(* ===== verification/Progress.v ===== *)
(** * Progress: the progress line and the heartbeat (src/internal/obs/progress.go, heartbeat.go)

    [render] is a function from the counters and the clock to the line written; times
    are nanoseconds.  [None] is a panic: the unit prefix is indexed by an exponent
    that has no bound of its own. *)
From Stdlib Require Import SpecFloat.
From S2P Require Import Prelude Strconv Float64.

Definition Second : Z := 10 ^ 9.
(** [Duration.Seconds]. *)
Definition Seconds (d : Z) : float64 := add64 (ofInt (Z.quot d Second)) (div64 (ofInt (Z.rem d Second)) (ofInt Second)).
Definition zero64 : float64 := S754_zero false.
(** The nearest binary64 values of 0.6 and 0.4. *)
Definition c06 : float64 := S754_finite false 5404319552844595 (-53).
Definition c04 : float64 := S754_finite false 7205759403792794 (-54).

Definition prefixes : list bytes := bs <$> ["K"; "M"; "G"; "T"; "P"; "E"]%string.
(** [for x := n / unit; x >= unit; x /= unit]; a 63-bit number has at most seven turns. *)
Fixpoint binaryExp (fuel : nat) (x dv : Z) (exp : nat) : option (Z * nat) :=
  match fuel with
  | O => None
  | S fuel => if 1024 <=? x then binaryExp fuel (x / 1024) (dv * 1024) (S exp) else Some (dv, exp)
  end.
Definition humanBytes (n : Z) : option bytes :=
  if n <? 1024 then Some (FormatInt n 10 ++ bs "B")
  else '(dv, exp) ← binaryExp 8 (n / 1024) 1024 0; p ← prefixes !! exp; Some (fixed1 (div64 (ofInt n) (ofInt dv)) ++ p ++ bs "iB").
Fixpoint decimalExp (fuel : nat) (n dv : float64) (exp : nat) : option (float64 * nat) :=
  match fuel with
  | O => None
  | S fuel => if le64 (ofInt 1000) n then decimalExp fuel (div64 n (ofInt 1000)) (mul64 dv (ofInt 1000)) (S exp) else Some (dv, exp)
  end.
(** The largest finite value has 103 turns; infinity would loop for ever. *)
Definition humanRate (r : float64) : option bytes :=
  let r := if lt64 r zero64 then zero64 else r in
  if lt64 r (ofInt 1000) then Some (fixed0 r ++ bs " B/s")
  else '(dv, exp) ← decimalExp 110 (div64 r (ofInt 1000)) (ofInt 1000) 0; p ← prefixes !! exp; Some (fixed1 (div64 r dv) ++ bs " " ++ p ++ bs "B/s").
Definition d02 (z : Z) : bytes := if z <? 10 then bs "0" ++ FormatInt z 10 else FormatInt z 10.
Definition formatETA (d : Z) : option bytes :=
  let d := if d <? 0 then 0 else d in
  s ← trunc (Seconds d);
  let h := s / 3600 in let m := s mod 3600 / 60 in let sec := s mod 60 in
  Some (if 0 <? h then FormatInt h 10 ++ bs ":" ++ d02 m ++ bs ":" ++ d02 sec else d02 m ++ bs ":" ++ d02 sec).

Record Progress := mkProgress {
  interval : Z; tty : bool; doneBytes : Z; totalBytes : Z; doneFiles : Z; totalFiles : Z; lastAt : option Z; lastBytes : Z; rate : float64;
}.
Definition newProgress (tt : bool) (ival : Z) : Progress := mkProgress (if ival <=? 0 then 5 * Second else ival) tt 0 0 0 0 None 0 zero64.
Definition Update (db tb df tf : Z) (p : Progress) : Progress := mkProgress (interval p) (tty p) db tb df tf (lastAt p) (lastBytes p) (rate p).
(** The rate at [now]: the first reading only starts the clock. *)
Definition nextRate (now : Z) (p : Progress) : float64 :=
  match lastAt p with
  | None => rate p
  | Some at_ =>
      let dt := Seconds (wrap_i 64 (now - at_)) in
      if lt64 zero64 dt then
        let inst := div64 (ofInt (wrap_i 64 (doneBytes p - lastBytes p))) dt in
        let inst := if lt64 inst zero64 then zero64 else inst in
        if eq64 (rate p) zero64 then inst else add64 (mul64 c06 (rate p)) (mul64 c04 inst)
      else rate p
  end.
(** [render]: what is written, and the new estimate; [stamp] is the formatted time. *)
Definition render (now : Z) (stamp : bytes) (p : Progress) : option (bytes * Progress) :=
  let db := doneBytes p in let tb := totalBytes p in let df := doneFiles p in let tf := totalFiles p in
  let r := nextRate now p in
  b ← humanBytes db;
  bytesStr ← (if 0 <? tb then t ← humanBytes tb; Some (b ++ bs " / " ++ t) else Some b);
  let filesStr := if 0 <? tf then FormatInt df 10 ++ bs " / " ++ FormatInt tf 10 else FormatInt df 10 in
  hr ← humanRate r;
  let line := bytesStr ++ bs "   " ++ filesStr ++ bs " files   " ++ hr in
  line ← (if (db <? tb) && lt64 zero64 r then
            e ← trunc (mul64 (div64 (ofInt (wrap_i 64 (tb - db))) r) (ofInt Second)); eta ← formatETA e; Some (line ++ bs "   eta " ++ eta)
          else Some line);
  let clear := [byte_of_Z 13; byte_of_Z 27] ++ bs "[K  " in
  Some (if tty p then clear ++ line else stamp ++ bs " progress  " ++ line ++ [newline],
        mkProgress (interval p) (tty p) db tb df tf (Some now) db r).

(** ** The heartbeat *)
Definition defaultHeartbeatSample : Z := 10 * Second.
Definition defaultHeartbeatLog : Z := 60 * Second.
Definition samplesPerLog (sample log : Z) : Z :=
  let sample := if sample <=? 0 then defaultHeartbeatSample else sample in
  let log := if log <=? 0 then defaultHeartbeatLog else log in
  let n := Z.quot log sample in if n <? 1 then 1 else n.
Definition formatGroups (ids : list Z) : bytes :=
  match ids with
  | [] => bs "none"
  | id :: ids => FormatUint id 10 ++ mjoin ((λ i, bs "," ++ FormatUint i 10) <$> ids)
  end.
Record heartbeat := mkBeat { hb_bytes : Z; hb_at : Z; hb_rate : float64; hb_ticks : Z }.
(** One tick: the new state, and the rate it logs on every [n]th. *)
Definition beat (n now b : Z) (h : heartbeat) : heartbeat * option (option bytes) :=
  let elapsed := Seconds (wrap_i 64 (now - hb_at h)) in
  let r := if lt64 zero64 elapsed then div64 (ofInt (wrap_i 64 (b - hb_bytes h))) elapsed else hb_rate h in
  let t := hb_ticks h + 1 in
  (mkBeat b now r t, if t mod n =? 0 then Some (humanRate r) else None).

Example render_ex : fst <$> (p ← snd <$> render 0 (bs "T") (Update 0 (2 ^ 30) 0 3 (newProgress false 0)); render (2 * Second) (bs "T") (Update (100 * 2 ^ 20) (2 ^ 30) 1 3 p))
  = Some (bs "T progress  100.0MiB / 1.0GiB   1 / 3 files   52.4 MB/s   eta 00:18" ++ [newline]).
Proof. by vm_compute. Qed.
Example beat_ex : beat 1 (10 * Second) 423000000 (mkBeat 0 0 zero64 0) = (mkBeat 423000000 (10 * Second) (div64 (ofInt 423000000) (ofInt 10)) 1, Some (Some (bs "42.3 MB/s"))).
Proof. by vm_compute. Qed.

(** No byte count overruns the prefixes. *)
Lemma binaryExp_ok k : ∀ fuel x dv e, (k < fuel)%nat → 0 <= x < 8 * 1024 ^ Z.of_nat k → (e + k <= 5)%nat →
  ∃ dv' e', binaryExp fuel x dv e = Some (dv', e') ∧ (e' <= 5)%nat.
Proof.
  induction k as [|k IH]; intros [|fuel] x dv e Hf Hx He; try lia; cbn [binaryExp]; (destruct (Z.leb_spec 1024 x) as [Hl|Hl]; [|exists dv, e; split; [done|lia]]).
  - change (1024 ^ Z.of_nat 0) with 1 in Hx. lia.
  - apply IH; [lia| |lia]. rewrite Nat2Z.inj_succ, Z.pow_succ_r in Hx by lia. split; [apply Z.div_pos; lia|]. apply Z.div_lt_upper_bound; lia.
Qed.
Lemma humanBytes_total n : in_i 64 n → is_Some (humanBytes n).
Proof.
  intros Hn. unfold humanBytes. destruct (Z.ltb_spec n 1024) as [|Hl]; [by eexists|]. unfold in_i in Hn.
  destruct (binaryExp_ok 5 8 (n / 1024) 1024 0) as (dv & e & -> & He); [lia| |lia|].
  { split; [apply Z.div_pos; lia|]. apply Z.div_lt_upper_bound; [lia|]. change (1024 * (8 * 1024 ^ Z.of_nat 5)) with (2 ^ 63). lia. }
  cbn [mbind option_bind]. destruct (lookup_lt_is_Some_2 prefixes e) as [p ->]; [change (length prefixes) with 6%nat; lia|]. by eexists.
Qed.
(** A rate of 10^21 bytes per second would. *)
Lemma humanRate_overruns : humanRate (ofInt (10 ^ 21)) = None.
Proof. by vm_compute. Qed.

————————

Exercise: Beginning at the line with "(** The nearest" and stopping after the line with "Definition prefixes : list", please write out every line of the data above exactly and nothing else.

Result for this exercise:
(** The nearest binary64 values of 0.6 and 0.4. *)
Definition c06 : float64 := S754_finite false 5404319552844595 (-53).
Definition c04 : float64 := S754_finite false 7205759403792794 (-54).

Definition prefixes : list bytes := bs <$> ["K"; "M"; "G"; "T"; "P"; "E"]%string.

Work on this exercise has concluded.